Written by Martha Williams, Dailymail.Com
May 18, 2024 14:47, Updated May 18, 2024 15:18
A plus-size travel influencer has claimed she was discriminated against by airport staff who refused to push her wheelchair because of her weight.
Jaylin Cheney, 27, recently described her experience with a wheelchair assistant on the jet bridge after landing at Seattle-Tacoma International Airport.
“My ordeal at Seattle Tuck Airport will shock you,” Cheney, who lives in Vancouver, Washington, said on TikTok. As always, Ms. Cheney, who can walk, detailed how she requested wheelchair assistance on a recent flight.
However, Ms. Cheney claims that as she was being removed from the plane, the employee assigned to help her realized that he was helping a plus-size woman, not a petite passenger, and began to walk away. are doing.

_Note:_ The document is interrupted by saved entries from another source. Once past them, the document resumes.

Definition bind {A B} (m : M A) (k : A -> M B) : M B :=
  fun s =>
    match m s with
    | (Ok a, s1) => k a s1
    | (Raise e, s1) => (Raise e, s1)
    end.

Notation "x <- m ;; k" := (bind m (fun x => k))
  (at level 61, m at next level, right associativity).
Notation "m ;;; k" := (bind m (fun _ => k))
  (at level 61, right associativity).

(** [try: m finally: fin]. The [finally] block runs on every exit of [m]; an
    exception of the block replaces the outcome of [m]. *)
Definition try_finally {A} (m : M A) (fin : M unit) : M A :=
  fun s =>
    let '(r, s1) := m s in
    match fin s1 with
    | (Ok _, s2) => (r, s2)
    | (Raise e, s2) => (Raise e, s2)
    end.

(** [try: m except FileNotFoundError as e: h]. *)
Definition except_FileNotFoundError (m : M unit) (h : M unit) : M unit :=
  fun s =>
    match m s with
    | (Raise FileNotFoundError, s1) => h s1
    | other => other
    end.

(** [for x in xs: body x]. *)
Fixpoint for_each {A} (xs : list A) (body : A -> M unit) : M unit :=
  match xs with
  | [] => ret tt
  | x :: rest => body x ;;; for_each rest body
  end.

Definition get_state : M state := fun s => (Ok s, s).
Definition set_root (t : node) : M unit :=
  fun s => (Ok tt, mkState t (cwd s) (handles s)).
Definition set_cwd (p : path) : M unit :=
  fun s => (Ok tt, mkState (root s) p (handles s)).
Definition set_handles (hs : list handle) : M unit :=
  fun s => (Ok tt, mkState (root s) (cwd s) hs).

(** The root of a file system is a directory. *)
Definition root_is_dir (s : state) : Prop := is_dir (root s) [] = true.
Lemma Rpower_pos (x y : R) : 0 < Rpower x y.
Proof. unfold Rpower. apply exp_pos. Qed.

(** C4. [calculateAngularVelocity] is the piecewise curve of the
    specification: [rotationSpeed * (radius / 10)] below 10 (so 0 at radius
    0), [rotationSpeed] on [10, 30), [rotationSpeed * (30 / radius) ^ 0.3]
    from 30 on; for a positive rotation speed it is strictly decreasing and
    nonzero on radius >= 30; for a fixed radius it is linear in the rotation
    speed. *)
Theorem calculateAngularVelocity_piecewise :
  (forall r s, Generator.calculateAngularVelocity (Fin r) s
               = Fin (angularVelocitySpec r s))
  /\ (forall r s, r < 10 ->
        Generator.calculateAngularVelocity (Fin r) s = Fin (s * (r / 10)))
  /\ (forall s, Generator.calculateAngularVelocity (Fin 0) s = Fin 0)
  /\ (forall r s, 10 <= r < 30 ->
        Generator.calculateAngularVelocity (Fin r) s = Fin s)
  /\ (forall r s, 30 <= r ->
        Generator.calculateAngularVelocity (Fin r) s
        = Fin (s * Rpower (30 / r) 0.3))
  /\ (forall r1 r2 s, 0 < s -> 30 <= r1 -> r1 < r2 ->
        exists v1 v2,
          Generator.calculateAngularVelocity (Fin r1) s = Fin v1
          /\ Generator.calculateAngularVelocity (Fin r2) s = Fin v2
          /\ v2 < v1 /\ 0 < v2)
  /\ (forall r s1 s2 a b,
        Generator.calculateAngularVelocity (Fin r) (a * s1 + b * s2)
        = Fin a .* Generator.calculateAngularVelocity (Fin r) s1
          .+ Fin b .* Generator.calculateAngularVelocity (Fin r) s2).
Proof.
  refine (conj _ (conj _ (conj _ (conj _ (conj _ (conj _ _)))))).
  - apply calculateAngularVelocity_fin.
  - intros r s H. rewrite calculateAngularVelocity_fin.
    unfold angularVelocitySpec. destruct (Rlt_dec r 10); [reflexivity | lra].
  - intros s. rewrite calculateAngularVelocity_fin.
    unfold angularVelocitySpec. destruct (Rlt_dec 0 10); [f_equal; lra | lra].
  - intros r s [H1 H2]. rewrite calculateAngularVelocity_fin.
    unfold angularVelocitySpec.
    destruct (Rlt_dec r 10); [lra |]. destruct (Rlt_dec r 30); [reflexivity | lra].
  - intros r s H. rewrite calculateAngularVelocity_fin.
    unfold angularVelocitySpec.
    destruct (Rlt_dec r 10); [lra |]. destruct (Rlt_dec r 30); [lra | reflexivity].
  - intros r1 r2 s Hs H1 H2.
    exists (s * Rpower (30 / r1) 0.3), (s * Rpower (30 / r2) 0.3).
    rewrite !calculateAngularVelocity_fin. unfold angularVelocitySpec.
    destruct (Rlt_dec r1 10); [lra |]. destruct (Rlt_dec r1 30); [lra |].
    destruct (Rlt_dec r2 10); [lra |]. destruct (Rlt_dec r2 30); [lra |].
    split; [reflexivity |]. split; [reflexivity |]. split.
    + apply Rmult_lt_compat_l; [assumption |].
      apply outer_factor_decreasing; assumption.
    + apply Rmult_lt_0_compat; [assumption | apply Rpower_pos].
  - intros r s1 s2 a b. rewrite !calculateAngularVelocity_fin. simpl.
    f_equal. unfold angularVelocitySpec.
    destruct (Rlt_dec r 10); [lra |]. destruct (Rlt_dec r 30); lra.
Qed.

(** The curve at radius 40 and 80 with the default rotation speed, as in the
    repository's test of the outer region. *)
Lemma calculateAngularVelocity_piecewise_witness :
  exists v1 v2,
    Generator.calculateAngularVelocity (Fin 40) 0.1 = Fin v1
    /\ Generator.calculateAngularVelocity (Fin 80) 0.1 = Fin v2
    /\ v2 < v1 /\ 0 < v2.
Proof.
  destruct calculateAngularVelocity_piecewise as (_ & _ & _ & _ & _ & H & _).
  apply (H 40 80 0.1); lra.
Defined.

(* ================================================================== *)
(** ** The generator's arrays, star by star *)

Lemma repeatM_stars (body : StarData -> Rand StarData) :
  appendsOne body ->
  forall n acc rnd k,
    repeatM n body acc rnd k
    = (appendStars acc (fst (starsOf body n rnd k)),
       snd (starsOf body n rnd k)).
Proof.
  intros Hb. induction n as [| n IH]; intros acc rnd k; simpl.
  - reflexivity.
  - unfold bind. rewrite Hb.
    destruct (body noStars rnd k) as [d k'] eqn:Ed. simpl.
    rewrite IH. destruct (starsOf body n rnd k') as [l k'']. reflexivity.
Qed.
(** The sort is stable: pairs of equal IoU keep their relative order. *)
Lemma insert_match_stable (q : Q) a ms :
  filter (λ m, Qeq_bool (iou m) q = true) (insert_match a ms)
  = filter (λ m, Qeq_bool (iou m) q = true) (a :: ms).
Proof.
  induction ms as [|b ms IH]; simpl; [done|].
  destruct (Qle_bool (iou b) (iou a)) eqn:E; [done|].
  apply Qle_bool_false in E.
  rewrite (filter_cons _ b (insert_match a ms)), IH, !filter_cons.
  destruct (decide (Qeq_bool (iou a) q = true)) as [Ha|Ha]; [|done].
  destruct (decide (Qeq_bool (iou b) q = true)) as [Hb|Hb]; [|done].
  apply Qeq_bool_iff in Ha, Hb. lra.
Qed.

Lemma sort_matches_stable (q : Q) ms :
  filter (λ m, Qeq_bool (iou m) q = true) (sort_matches ms)
  = filter (λ m, Qeq_bool (iou m) q = true) ms.
Proof.
  induction ms as [|a ms IH]; simpl; [done|].
  by rewrite insert_match_stable, !filter_cons, IH.
Qed.

Lemma sort_matches_sorted ms : StronglySorted iou_desc (sort_matches ms).
Proof.
  induction ms as [|a ms IH]; simpl; [constructor | by apply insert_match_sorted].
Qed.

(** *** The greedy walk *)

Lemma consumed_false m aT aD :
  consumed m aT aD = false ↔ (trackIdx m ∉ aT) ∧ (detIdx m ∉ aD).
Proof.
  unfold consumed. rewrite orb_false_iff, !bool_decide_eq_false. done.
Qed.

Lemma consumed_true m aT aD :
  consumed m aT aD = true ↔ trackIdx m ∈ aT ∨ detIdx m ∈ aD.
Proof.
  unfold consumed. rewrite orb_true_iff, !bool_decide_eq_true. done.
Qed.

Lemma greedy_sublist aT aD ms : (greedy aT aD ms) `sublist_of` ms.
Proof.
  revert aT aD. induction ms as [|m ms IH]; intros aT aD; simpl; [done|].
  destruct (consumed m aT aD).
  - by apply sublist_cons.
  - by apply sublist_skip.
Qed.
(** * flying_emu: the polling loop of [src/flying_emu/__init__.py]

    A shallow embedding of [run] (and of the exit path of [main]).  The two
    collaborators, the [emu_power] device driver and the [paho] MQTT client,
    are external: the driver's answers and the broker's behaviour are inputs
    of the model (an [Env]), every call the program makes on them is recorded
    as an [Event] in a trace.  The reading conversion
    [Decimal(raw) * multiplier / divisor] is embedded together with the parts
    of Python's [decimal] module it executes. *)

From Stdlib Require Import ZArith Lia Bool List String.
Import ListNotations.

Local Open Scope Z_scope.

(** ** Python's [decimal] module, default context *)

Module PyDecimal.

(** A finite [Decimal]: [(-1)^sign * int * 10^exp], [int >= 0]
    ([_dec_from_triple(sign, str(int), exp)]). *)
Record Dec := mkDec { dsign : bool; dint : Z; dexp : Z }.

(** The exceptions the default context traps. *)
Inductive Signal := Overflow | DivisionByZero | DivisionUndefined.

(** [decimal.DefaultContext]: prec=28, rounding=ROUND_HALF_EVEN,
    Emax=999999, Emin=-999999, clamp=0. *)
Definition prec : Z := 28.
Definition Emax : Z := 999999.
Definition Emin : Z := -999999.
Definition Etiny : Z := Emin - prec + 1.
Definition Etop : Z := Emax - prec + 1.

(** [len(str(n))] for [n >= 0]. *)
Fixpoint ndigits_aux (fuel : nat) (n : Z) : Z :=
  match fuel with
  | O => 1
  | S f => if n <? 10 then 1 else 1 + ndigits_aux f (n / 10)
  end.

Definition ndigits (n : Z) : Z := ndigits_aux (S (Z.to_nat (Z.log2 n))) n.

(** [Decimal(n)] for a Python [int] [n]. *)
Definition of_int (n : Z) : Dec := mkDec (n <? 0) (Z.abs n) 0.

(** [_round_half_even] followed by the truncation [self._int[:digits]] in
    [_fix]: keep the [digits] leading digits of [c], rounding the dropped
    ones half-to-even.  Returns the kept coefficient and whether it was
    incremented ([changed > 0]). *)
Definition round_half_even (c digits : Z) : Z * bool :=
  let drop := ndigits c - digits in
  let q := c / 10 ^ drop in
  let r := c mod 10 ^ drop in
  let half := 5 * 10 ^ (drop - 1) in
  let up := (half <? r) || ((r =? half) && Z.odd q) in
  (if up then q + 1 else q, up).

(** [Decimal._fix(context)] for a finite number. *)
Definition fix_dec (d : Dec) : Signal + Dec :=
  let '(mkDec sign c e) := d in
  if c =? 0 then
    inr (mkDec sign 0 (Z.min (Z.max e Etiny) Emax))
  else
    let exp_min := ndigits c + e - prec in
    if Etop <? exp_min then inl Overflow
    else
      let exp_min := if exp_min <? Etiny then Etiny else exp_min in
      if e <? exp_min then
        let digits := ndigits c + e - exp_min in
        let '(c, digits) := if digits <? 0 then (1, 0) else (c, digits) in
        let '(coeff, changed) := round_half_even c digits in
        let '(coeff, exp_min) :=
          if changed && (prec <? ndigits coeff) then (coeff / 10, exp_min + 1)
          else (coeff, exp_min) in
        if Etop <? exp_min then inl Overflow
        else inr (mkDec sign coeff exp_min)
      else inr d.

(** [Decimal.__mul__] with an [int] operand: the exact product, then
    [_fix]. *)
Definition mul (a : Dec) (n : Z) : Signal + Dec :=
  let b := of_int n in
  fix_dec (mkDec (xorb (dsign a) (dsign b)) (dint a * dint b) (dexp a + dexp b)).

(** The [while exp < ideal_exp and coeff % 10 == 0] loop of
    [Decimal.__truediv__]; [fuel] is [ideal_exp - exp]. *)
Fixpoint strip_zeros (fuel : nat) (coeff exp : Z) : Z * Z :=
  match fuel with
  | O => (coeff, exp)
  | S f =>
      if coeff mod 10 =? 0 then strip_zeros f (coeff / 10) (exp + 1)
      else (coeff, exp)
  end.

(** [Decimal.__truediv__] with an [int] divisor. *)
Definition div (a : Dec) (n : Z) : Signal + Dec :=
  let b := of_int n in
  let sign := xorb (dsign a) (dsign b) in
  if dint b =? 0 then
    if dint a =? 0 then inl DivisionUndefined else inl DivisionByZero
  else if dint a =? 0 then
    fix_dec (mkDec sign 0 (dexp a - dexp b))
  else
    let shift := ndigits (dint b) - ndigits (dint a) + prec + 1 in
    let exp := dexp a - dexp b - shift in
    let '(coeff, remainder) :=
      if 0 <=? shift then Z.div_eucl (dint a * 10 ^ shift) (dint b)
      else Z.div_eucl (dint a) (dint b * 10 ^ (- shift)) in
    let '(coeff, exp) :=
      if remainder =? 0 then
        let ideal_exp := dexp a - dexp b in
        strip_zeros (Z.to_nat (ideal_exp - exp)) coeff exp
      else ((if coeff mod 5 =? 0 then coeff + 1 else coeff), exp) in
    fix_dec (mkDec sign coeff exp).

(** The signed coefficient of a decimal. *)
Definition signed_int (d : Dec) : Z := if dsign d then - dint d else dint d.

(** [d] is exactly the rational [p / q]. *)
Definition represents (d : Dec) (p q : Z) : Prop :=
  signed_int d * 10 ^ Z.max (dexp d) 0 * q = p * 10 ^ Z.max (- dexp d) 0.

End PyDecimal.

Import PyDecimal.

(** Line 167 / 184: [Decimal(raw) * multiplier / divisor]. *)
Definition convert (raw multiplier divisor : Z) : Signal + Dec :=
  match mul (of_int raw) multiplier with
  | inl s => inl s
  | inr p => div p divisor
  end.

(** ** Data the program handles *)

(** The options [run] reads from [config.ini]. *)
Record Config := mkConfig {
  emu_serial : string;
  emu_timeout_s : Z;
  mqtt_hostname : string;
  mqtt_port : Z;
  mqtt_client_id : string;
  mqtt_discovery_prefix : string;
  general_interval_s : Z }.

(** The [emu_power] response objects, with the fields [run] reads. *)
Record DeviceInfo := mkDeviceInfo {
  manufacturer : string;
  model_id : string;
  fw_version : string;
  device_mac : string }.

Record CurrentSummationDelivered := mkCurrentSummationDelivered {
  cs_timestamp : option string;
  summation_delivered : Z;
  cs_multiplier : Z;
  cs_divisor : Z }.

Record InstantaneousDemand := mkInstantaneousDemand {
  meter_mac : string;
  id_timestamp : option string;
  demand : Z;
  id_multiplier : Z;
  id_divisor : Z }.

#[local] Set Warnings "-register-all".

(** The JSON documents handed to [json.dumps]; [JFloat d] is
    [float(d)] of a [Decimal]. *)
Inductive json :=
| JStr (s : string)
| JFloat (d : Dec)
| JList (l : list json)
| JObj (fields : list (string * json)).

Inductive Payload :=
| PStr (s : string)
| PJson (j : json).

(** Calls on the collaborators, in the order the program makes them. *)
Inductive Event :=
| EvStartSerial (port : string) (result : bool)
| EvStopSerial
| EvSetScheduleDefault
| EvGetDeviceInfo
| EvGetInstantaneousDemand
| EvGetCurrentSummation
| EvWillSet (topic : string) (payload : Payload) (retain : bool)
| EvConnect (host : string) (port : Z) (ok : bool)
| EvLoopStart
| EvSetOnConnect
| EvBrokerConnected
| EvPublish (topic : string) (payload : Payload) (retain : bool)
| EvSleep (secs : Z).

(** Exceptions that leave [run]. *)
Inductive Exc :=
| ValueError (msg : string)
| AttributeError
| ConnectionError
| DecimalSignal (s : Signal).

(** The outside world: what the device answers to the [k]-th call of each
    kind, whether the broker accepts the connection, and how many times
    paho's network thread reconnects to the broker while the main thread is
    in the [k]-th loop cycle (it blocks in a device request or a sleep
    there). *)
Record Env := mkEnv {
  start_serial_answer : nat -> bool;
  device_info_answer : option DeviceInfo;
  current_summation_answer : nat -> option CurrentSummationDelivered;
  instantaneous_demand_answer : nat -> option InstantaneousDemand;
  broker_connect_ok : bool;
  broker_reconnects : nat -> nat }.

(** The state threaded through the program: call counters of the driver,
    the loop cycle number, the [on_connect] callback registered on the MQTT
    client (it closes over [mqtt_prefix]), and the trace of calls. *)
Record World := mkWorld {
  n_start : nat;
  n_cs : nat;
  n_id : nat;
  n_cycle : nat;
  on_connect_cb : option string;
  trace : list Event }.

Definition initial_world : World := mkWorld 0 0 0 0 None [].

(** ** A state, error and trace monad *)

Definition M (A : Type) : Type := World -> World * (Exc + A).

Definition ret {A} (a : A) : M A := fun w => (w, inr a).

Definition bind {A B} (c : M A) (k : A -> M B) : M B :=
  fun w => match c w with
           | (w', inl e) => (w', inl e)
           | (w', inr a) => k a w'
           end.

Definition raise {A} (e : Exc) : M A := fun w => (w, inl e).

Notation "x <- c1 ;; c2" := (bind c1 (fun x => c2))
  (at level 61, c1 at next level, right associativity).
Notation "c1 ;; c2" := (bind c1 (fun _ => c2))
  (at level 61, right associativity).

Definition emit (e : Event) : M unit :=
  fun w => (mkWorld (n_start w) (n_cs w) (n_id w) (n_cycle w) (on_connect_cb w)
              (trace w ++ [e]), inr tt).

(** An attribute access [x.field] on a value that may be [None]. *)
Definition attr {A} (o : option A) : M A :=
  match o with Some a => ret a | None => raise AttributeError end.

Definition lift_decimal {A} (r : Signal + A) : M A :=
  match r with inl s => raise (DecimalSignal s) | inr a => ret a end.

Section Program.

Variable cfg : Config.
Variable env : Env.

(** *** The [emu_power.Emu] calls *)

Definition start_serial (port : string) : M bool :=
  fun w =>
    let ok := start_serial_answer env (n_start w) in
    (mkWorld (S (n_start w)) (n_cs w) (n_id w) (n_cycle w) (on_connect_cb w)
       (trace w ++ [EvStartSerial port ok]), inr ok).

Definition stop_serial : M unit := emit EvStopSerial.

Definition set_schedule_default : M unit := emit EvSetScheduleDefault.

Definition get_device_info : M (option DeviceInfo) :=
  emit EvGetDeviceInfo;; ret (device_info_answer env).

Definition get_current_summation_delivered
  : M (option CurrentSummationDelivered) :=
  fun w =>
    (mkWorld (n_start w) (S (n_cs w)) (n_id w) (n_cycle w) (on_connect_cb w)
       (trace w ++ [EvGetCurrentSummation]),
     inr (current_summation_answer env (n_cs w))).

Definition get_instantaneous_demand : M (option InstantaneousDemand) :=
  fun w =>
    (mkWorld (n_start w) (n_cs w) (S (n_id w)) (n_cycle w) (on_connect_cb w)
       (trace w ++ [EvGetInstantaneousDemand]),
     inr (instantaneous_demand_answer env (n_id w))).

Definition sleep (secs : Z) : M unit := emit (EvSleep secs).

(** *** The [paho.mqtt.client.Client] calls *)

Definition will_set (topic : string) (payload : Payload) (retain : bool)
  : M unit := emit (EvWillSet topic payload retain).

(** [client.connect] raises when the broker cannot be reached. *)
Definition connect (host : string) (port : Z) : M unit :=
  emit (EvConnect host port (broker_connect_ok env));;
  if broker_connect_ok env then ret tt else raise ConnectionError.

Definition loop_start : M unit := emit EvLoopStart.

Definition publish (topic : string) (payload : Payload) (retain : bool)
  : M unit := emit (EvPublish topic payload retain).

(** *** Topics and the [on_connect] callback (lines 87, 126-131) *)

Definition mk_prefix (mac : string) : string :=
  (mqtt_discovery_prefix cfg ++ "/sensor/flying_emu-" ++ mac)%string.

Definition availability_topic (prefix : string) : string :=
  (prefix ++ "/availability")%string.
Definition cs_config_topic (prefix : string) : string :=
  (prefix ++ "/current_summation/config")%string.
Definition id_config_topic (prefix : string) : string :=
  (prefix ++ "/instantaneous_demand/config")%string.
Definition cs_state_topic (prefix : string) : string :=
  (prefix ++ "/current_summation/state")%string.
Definition id_state_topic (prefix : string) : string :=
  (prefix ++ "/instantaneous_demand/state")%string.

Definition on_connect (prefix : string) : M unit :=
  publish (availability_topic prefix) (PStr "online") true.

(** [client.on_connect = on_connect]. *)
Definition set_on_connect (prefix : string) : M unit :=
  fun w =>
    (mkWorld (n_start w) (n_cs w) (n_id w) (n_cycle w) (Some prefix)
       (trace w ++ [EvSetOnConnect]), inr tt).

Fixpoint reconnects (n : nat) (cb : option string) : M unit :=
  match n with
  | O => ret tt
  | S n' =>
      emit EvBrokerConnected;;
      (match cb with Some p => on_connect p | None => ret tt end);;
      reconnects n' cb
  end.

The travel influencer said the employee made a comment about her size as she left with her wheelchair. Cheney, who had previously demanded free extra seats on overweight planes with help from thinner passengers, said the ordeal left her breathless.
“I really needed a chair and I asked her to sit down, but she blatantly ignored me and kept walking,” Cheney complained in a dramatic TikTok. She is shown walking down the aisle of an airplane.
“Then I had to walk down one of the longest jet bridges I've ever encountered and she wouldn't stop,” the 27-year-old continued her rant.
By the time Mr. Cheney was finally allowed to reach his wheelchair and sit down, his lips were white, his oxygen levels were low, and he nearly passed out, Cheney claims.
According to Cheney, the employee discriminated against plus-size women by assuming she could walk and not pushing her onto the jet bridge.
Cheney said that “remaining silent is no longer an option” regarding the “discrimination” she has faced. She said: “If you have faced something similar, you are not alone.”
She continued, “Discrimination is real and I don't want anyone else to go through something like this.”
Users in the comments section were quick to show their support for the 27-year-old. “I'm so sorry honey,” one person wrote.
“I will send out positivity! No one should be discriminated against because of their body or ability,” another person wrote.
Cheney also used that experience to push airlines to offer free extra seats to overweight passengers who might not fit in standard airplane chairs.
He says the “fit passenger” policy gives fat people basic human rights, but previously, fares for thin passengers were reduced to cover the cost of paying for the additional needs of overweight passengers. acknowledged that it may be necessary to raise prices.
This is the travel influencer's first time traveling without oxygen, and she uploaded a TikTok documenting the experience.
Cheney uploaded a video to her TikTok channel that shows her proudly sitting on the plane without any breathing equipment.
She explained to her followers that she previously needed refills of air to be able to breathe comfortably in the pressurized plane cabin.
At one point in the video, Cheney holds up his seatbelt and smiles, demonstrating how far it will stretch.
Cheney, whose TikTok account has more than 135,000 followers, expressed her concerns as a large flyer in the background of the video.
Dramatic music plays and Cheney thinks: “What should I do if there is an emergency on the plane?”
Then she asks, “What if I make an emergency landing?”
But she stopped and said: “No, forget it.” No matter what they say, no matter what it looks like, travel is for everyone. ”
The video then shows Cheney passing through the airport gate in a wheelchair and boarding the plane.
Cheney is then shown sitting in his seat, demonstrating how loose his seatbelt is.
The TikTok ends with a close-up of the plus-size influencer's grinning face.
In her caption, Cheney explained her flying background, detailing how she has relied on “supplemental oxygen” during her flights for the past four years.
“It all started back in 2019 after I was hospitalized for a suspected stroke,” Cheney wrote.
“As it turned out, I had pulmonary hypertension and have needed oxygen therapy ever since. Traveling is no longer the same.”
“From chasing waterfalls in Hawaii,” she said, “everything changed a lot.”
After doing intensive research, the influencer came up with a portable oxygen concentrator.
“I shared my discovery online, thinking this would be my new normal.”
But Cheney thought portable oxygen concentrators were a “no-walk in the park.”
She said using the device was “expensive, stressful and downright scary”.
Her recent flight was the first time in four years that she had flown without an oxygen concentrator, and the experience left her “anxious and frightened.”
“But guess what? I tried it and it turned out better than I could have imagined,” she wrote triumphantly.